The ocean is vast, so finding specific organisms is vastly challenging. We can use environmental clues to hone in on areas where organisms might live. For example, searching for fish by watching for flocks of diving seabirds. But what if you need to look over a broader area? That’s where satellite data can come in handy!
Many environmental factors influence where specific types of organisms live in our ocean, including salinity. Salinities at the margins or outside the tolerance range of a particular species are “stressors.” Stressors can prevent a species occurrence, change their behavior, or limit reproduction… thus reducing their fitness for survival in that environment. In other words, you probably won’t find that species where such stressors exist.
There are many reasons we want to know where organisms live. We can identify target areas for maximum harvest. Conversely, we can use such information to protect them through targeted conservation efforts.

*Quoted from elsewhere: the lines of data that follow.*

(* ===== verification/Engine.v ===== *)
(** * The grid-backed step engine of extension1.py, rep2.py and extension2.py

    The state of a [Model] object and the generator state form a [World];
    every method is a program of [ST World].  The Python objects are
    modelled with their identity: [turtles] is the heap of [Turtle]
    objects indexed by their creation order (the [agent_id] the
    constructor gives them whenever [num_agents >= 0]: agents get
    [0 .. n-1], cops [n .. n+m-1]); the list [entities] and the [grid]
    hold these references, as
    the Python list and the nested lists hold references to the same
    objects, so a mutation through one is seen through the other.  The
    [grid] is a finite map from cells, an absent cell standing for [None];
    the invariant keeps every index in bounds, where it coincides with
    [self.grid[x][y]].

    The three scripts share [move_agent], [estimate_arrest_probability]
    and the loop of [step]; they differ in the jail term of [enforce]
    (random in extension1, the constant 1000 in rep2 and extension2), in
    the hardship read by [determine_behavior] (adjusted in extension1),
    and in what [step] does around the loop.  The differences are the
    fields of a [Variant]. *)

From S2P Require Import Prelude Random Torus Rules.
Local Open Scope nat_scope.

Inductive EntityType := AGENT | COP.

#[export] Instance EntityType_eq_dec : EqDecision EntityType.
Proof. solve_decision. Defined.

(** The jail term given on arrest: [random.randint(0, self.max_jail_term)]
    (extension1) or a constant (rep2, extension2: 1000). *)
Inductive JailPolicy := RandomJailTerm | FixedJailTerm (n : nat).

(** The hardship read by [determine_behavior]: [agent.hardship] (rep2,
    extension2) or [agent.adjusted_hardship] (extension1). *)
Inductive HardshipSource := RawHardship | AdjustedHardship.

Record Variant := mkVariant { v_jail : JailPolicy; v_hardship : HardshipSource }.

Definition extension1_variant := mkVariant RandomJailTerm AdjustedHardship.
Definition rep2_variant := mkVariant (FixedJailTerm 1000) RawHardship.

Section Engine.
Context {A : Arith} {G : Type} `{RandomSource G}.

(** ** State *)

(** [class Turtle]; [None] attributes of a cop are [None]. *)
Record Turtle := mkTurtle {
  agent_id : Z;
  type : EntityType;
  vision : Z;
  risk_aversion : option num;
  hardship : option num;
  adjusted_hardship : option num;
  active : bool;
  jail_term : nat;
  position : cell
}.

(** [self.data]: the per-tick counts ([cop] only in extension2). *)
Record Data := mkData {
  data_quiet : list nat;
  data_jail : list nat;
  data_active : list nat;
  data_cop : list nat
}.

(** The attributes of [Model] that [step] reads or writes. *)
Record Model := mkModel {
  width : Z;
  height : Z;
  m_vision : Z;
  k : num;
  gov_legitimacy : num;
  max_jail_term : Z;
  neighbor_influence_percentage : num;
  neighborhoods : gmap cell (list cell);
  turtles : gmap nat Turtle;
  entities : list nat;
  grid : gmap cell nat;
  data : Data;
  tick : nat
}.

Record World := mkWorld { model : Model; rng : G }.

(** ** Field updates *)

Definition set_active (b : bool) (t : Turtle) : Turtle :=
  mkTurtle (agent_id t) (type t) (vision t) (risk_aversion t) (hardship t)
    (adjusted_hardship t) b (jail_term t) (position t).
Definition set_jail_term (n : nat) (t : Turtle) : Turtle :=
  mkTurtle (agent_id t) (type t) (vision t) (risk_aversion t) (hardship t)
    (adjusted_hardship t) (active t) n (position t).
Definition set_position (c : cell) (t : Turtle) : Turtle :=
  mkTurtle (agent_id t) (type t) (vision t) (risk_aversion t) (hardship t)
    (adjusted_hardship t) (active t) (jail_term t) c.
Definition set_adjusted_hardship (h : num) (t : Turtle) : Turtle :=
  mkTurtle (agent_id t) (type t) (vision t) (risk_aversion t) (hardship t)
    (Some h) (active t) (jail_term t) (position t).

Definition map_turtles (f : gmap nat Turtle -> gmap nat Turtle) (m : Model) : Model :=
  mkModel (width m) (height m) (m_vision m) (k m) (gov_legitimacy m) (max_jail_term m)
    (neighbor_influence_percentage m) (neighborhoods m) (f (turtles m)) (entities m)
    (grid m) (data m) (tick m).
Definition map_grid (f : gmap cell nat -> gmap cell nat) (m : Model) : Model :=
  mkModel (width m) (height m) (m_vision m) (k m) (gov_legitimacy m) (max_jail_term m)
    (neighbor_influence_percentage m) (neighborhoods m) (turtles m) (entities m)
    (f (grid m)) (data m) (tick m).
Definition set_entities (es : list nat) (m : Model) : Model :=
  mkModel (width m) (height m) (m_vision m) (k m) (gov_legitimacy m) (max_jail_term m)
    (neighbor_influence_percentage m) (neighborhoods m) (turtles m) es
    (grid m) (data m) (tick m).
Definition map_data (f : Data -> Data) (m : Model) : Model :=
  mkModel (width m) (height m) (m_vision m) (k m) (gov_legitimacy m) (max_jail_term m)
    (neighbor_influence_percentage m) (neighborhoods m) (turtles m) (entities m)
    (grid m) (f (data m)) (tick m).

Definition on_model (f : Model -> Model) : ST World unit :=
  st_modify (fun w => mkWorld (f (model w)) (rng w)).

(** Runs a draw of the generator inside the world. *)
Definition rand {X} (r : ST G X) : ST World X :=
  fun w => match r (rng w) with
           | Ok (x, g) => Ok (x, mkWorld (model w) g)
           | Exc e => Exc e
           end.

(** Following a reference. *)
Definition get_turtle (i : nat) : ST World Turtle :=
  let* w := st_get in st_lift DanglingRef (turtles (model w) !! i).

(** Mutating the object [i]: [f] is applied to its current state. *)
Definition update_turtle (i : nat) (f : Turtle -> Turtle) : ST World unit :=
  let* t := get_turtle i in on_model (map_turtles (insert i (f t))).

(** [self.neighborhoods[x][y]]. *)
Definition get_neighborhood (c : cell) : ST World (list cell) :=
  let* w := st_get in st_lift IndexError (neighborhoods (model w) !! c).

(** ** Cell tests on the grid *)

(** [target is None or (isinstance(target, Turtle) and target.jail_term > 0)]. *)
Definition free_for_move (tu : gmap nat Turtle) (o : option nat) : bool :=
  match o with
  | None => true
  | Some j => match tu !! j with Some tj => 0 <? jail_term tj | None => false end
  end.

Definition is_cop_at (tu : gmap nat Turtle) (o : option nat) : bool :=
  match o with
  | Some j => match tu !! j with Some tj => bool_decide (type tj = COP) | None => false end
  | None => false
  end.

Definition is_active_agent_at (tu : gmap nat Turtle) (o : option nat) : bool :=
  match o with
  | Some j => match tu !! j with
              | Some tj => bool_decide (type tj = AGENT) && active tj
              | None => false
              end
  | None => false
  end.

(** [cops_count] and [active_agents_count] of
    [estimate_arrest_probability]: the loop over the neighbourhood. *)
Definition cops_in_view (tu : gmap nat Turtle) (g : gmap cell nat) (nb : list cell) : nat :=
  count_if (fun c => is_cop_at tu (g !! c)) nb.
Definition actives_in_view (tu : gmap nat Turtle) (g : gmap cell nat) (nb : list cell) : nat :=
  count_if (fun c => is_active_agent_at tu (g !! c)) nb.

(** The active occupants of a list of cells, with their cells, in the
    order of the list: [active_agents] of [enforce]. *)
Definition active_occupants (tu : gmap nat Turtle) (g : gmap cell nat)
    (nb : list cell) : list (nat * cell) :=
  flat_map (fun c => match g !! c with
                     | Some j => match tu !! j with
                                 | Some tj => if active tj then [(j, c)] else []
                                 | None => []
                                 end
                     | None => []
                     end) nb.

(** ** The methods *)

(** [move_agent] (extension1.py 129-147). *)
Definition move_agent (i : nat) : ST World unit :=
  let* t := get_turtle i in
  if 0 <? jail_term t then ret tt else
  let* _ := on_model (map_grid (delete (position t))) in
  let* nb := get_neighborhood (position t) in
  let* w := st_get in
  let potential_positions :=
    List.filter (fun c => free_for_move (turtles (model w)) (grid (model w) !! c)) nb in
  match potential_positions with
  | [] => ret tt
  | _ =>
      let* new_position := rand (choice potential_positions) in
      let* _ := on_model (map_grid (insert new_position i)) in
      update_turtle i (set_position new_position)
  end.

(** [estimate_arrest_probability] (extension1.py 158-171). *)
Definition estimate_arrest_probability (c : cell) : ST World num :=
  let* nb := get_neighborhood c in
  let* w := st_get in
  let cops_count := cops_in_view (turtles (model w)) (grid (model w)) nb in
  let active_agents_count := actives_in_view (turtles (model w)) (grid (model w)) nb in
  ret (arrest_probability (k (model w)) cops_count active_agents_count).

Definition hardship_of (hs : HardshipSource) (t : Turtle) : option num :=
  match hs with
  | RawHardship => hardship t
  | AdjustedHardship => adjusted_hardship t
  end.

(** [determine_behavior] (extension1.py 149-156): [TypeError] when an
    operand is [None]. *)
Definition determine_behavior (hs : HardshipSource) (i : nat) : ST World unit :=
  let* t := get_turtle i in
  let* w := st_get in
  let* h := st_lift TypeError (hardship_of hs t) in
  let g := grievance h (gov_legitimacy (model w)) in
  let* p := estimate_arrest_probability (position t) in
  let* r := st_lift TypeError (risk_aversion t) in
  update_turtle i (set_active (activates g r p)).

(** The jail term drawn on arrest. *)
Definition draw_jail_term (jp : JailPolicy) : ST World nat :=
  match jp with
  | RandomJailTerm =>
      let* w := st_get in
      let* z := rand (randint 0%Z (max_jail_term (model w))) in ret (Z.to_nat z)
  | FixedJailTerm n => ret n
  end.

(** [enforce] (extension1.py 174-190). *)
Definition enforce (jp : JailPolicy) (i : nat) : ST World unit :=
  let* cop := get_turtle i in
  let* nb := get_neighborhood (position cop) in
  let* w := st_get in
  let active_agents := active_occupants (turtles (model w)) (grid (model w)) nb in
  match active_agents with
  | [] => ret tt
  | _ =>
      let* sel := rand (choice active_agents) in
      let '(j, c) := sel in
      let* _ := update_turtle j (set_active false) in
      let* jt := draw_jail_term jp in
      let* _ := update_turtle j (set_jail_term jt) in
      let* _ := on_model (map_grid (delete (position cop))) in
      let* _ := on_model (map_grid (insert c i)) in
      update_turtle i (set_position c)
  end.

(** One turn of the loop of [step] (extension1.py 105-114). *)
Definition act (v : Variant) (i : nat) : ST World unit :=
  let* t := get_turtle i in
  if 0 <? jail_term t then update_turtle i (set_jail_term (jail_term t - 1)) else
  let* _ := move_agent i in
  match type t with
  | AGENT => determine_behavior (v_hardship v) i
  | COP => enforce (v_jail v) i
  end.

(** The running sum of [compute_adjusted_hardship]: [total_hardship]
    and [count]; [TypeError] on a [None] hardship. *)
Fixpoint sum_hardship (total : num) (count : nat) (hs : list (option num))
    : option (num * nat) :=
  match hs with
  | [] => Some (total, count)
  | Some h :: hs' => sum_hardship (nadd total h) (S count) hs'
  | None :: _ => None
  end.

(** The hardships of the agents the grid shows in a neighbourhood. *)
Definition neighbor_hardships (tu : gmap nat Turtle) (g : gmap cell nat)
    (nb : list cell) : list (option num) :=
  flat_map (fun c => match g !! c with
                     | Some j => match tu !! j with
                                 | Some tj => if bool_decide (type tj = AGENT)
                                              then [hardship tj] else []
                                 | None => []
                                 end
                     | None => []
                     end) nb.

(** The body of [compute_adjusted_hardship] for one entity
    (extension1.py 64-80). *)
Definition adjust_hardship (i : nat) : ST World unit :=
  let* agent := get_turtle i in
  match type agent with
  | COP => ret tt
  | AGENT =>
      let* nb := get_neighborhood (position agent) in
      let* w := st_get in
      let hs := neighbor_hardships (turtles (model w)) (grid (model w)) nb in
      let* tc := st_lift TypeError (sum_hardship (nofnat 0) 0 hs) in
      let '(total_hardship, count) := tc in
      if 0 <? count then
        let average_hardship := ndiv total_hardship (nofnat count) in
        let* h := st_lift TypeError (hardship agent) in
        update_turtle i (set_adjusted_hardship
          (adjusted_hardship_of average_hardship h
             (neighbor_influence_percentage (model w))))
      else ret tt
  end.

(** [compute_adjusted_hardship] (extension1.py 63-80). *)
Definition compute_adjusted_hardship : ST World unit :=
  let* w := st_get in st_iter adjust_hardship (entities (model w)).

End Engine.

Arguments Turtle : clear implicits.
Arguments Model : clear implicits.
Arguments World : clear implicits.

Click the stars on the map below to learn more about how researchers are using salinity data to find out where organisms live.
Conserving key habitats for wildlife conservation can be challenging. Conserving key habitats for species that move to different places throughout the year is extra challenging. This study presents a multi-species assessment of year-round habitat patterns for five species of sea ducks in eastern North America as they migrate from boreal/arctic terrestrial breeding sites to coastal, aquatic non-breeding habitats. By examining multiple species of ducks across their annual migration, researchers identified key habitat features (including surface salinity) and periods of vulnerability to create an annual cycle conservation strategy.
Lamb, J.S., Paton, P.W.C., Osenkowski, J.E., Badzinski, S.S., Berlin, A.M., Bowman, T., et al. 2020. View the full paper.
Maps of habitat suitability scores for five species of sea ducks during the fall, post-breeding period. Darker colors indicate higher suitability of the habitat.
Extremophiles are organisms that thrive in the harshest environments on earth, such as extreme heat, salinity, radiation, pollutants, pH, or pressure. These microorganisms and the enzymes they produce to survive these extreme conditions are a key resource in the development of biofuels, bioremediation, and biotechnology. Finding these organisms, however, can be a challenge. In this study, researchers use satellite salinity data to hone in on areas to look for halophiles - extremophiles that thrive in high salinity environments.
Donato, P.D., Buono, A., Poli, A., Finore, I., Abbamondi, G.R., Nicolaus B., and Lama, L. 2018. View the full paper.
Monthly average global sea surface salinity. Areas with salinity over 38 psu (orange to red) are likely areas to find extremophiles. Source: SMAP JPL CAP Monthly Data, September 2021.
The Amazon River pours 5 trillion cubic meters into the Atlantic Ocean every year. That’s more than enough water to fill the Grand Canyon to the brim. As this freshwater mixes with seawater and becomes entrained into ocean currents, it influences the growth of phytoplankton. In this study, researchers developed a model to determine the extent to which salinity “explained” – i.e., influenced, limited, determined – how much primary production occurred in a given area.
Gouveia, N.A., Gherardi, D.F.M., Wagner, F.H., Paes, E.T., Coles, V.J., and Aragão, L.E.O.C. 2019. View full the paper.
Spatial limitation of primary production as a result of the Amazon River Plume. LEFT: Model results depicting the level to which salinity influences primary production. Blues indicate areas where production was less influenced by salinity and reds indicate areas that were more influenced. RIGHT: Location of the Amazon River plume waters, delineated by salinity.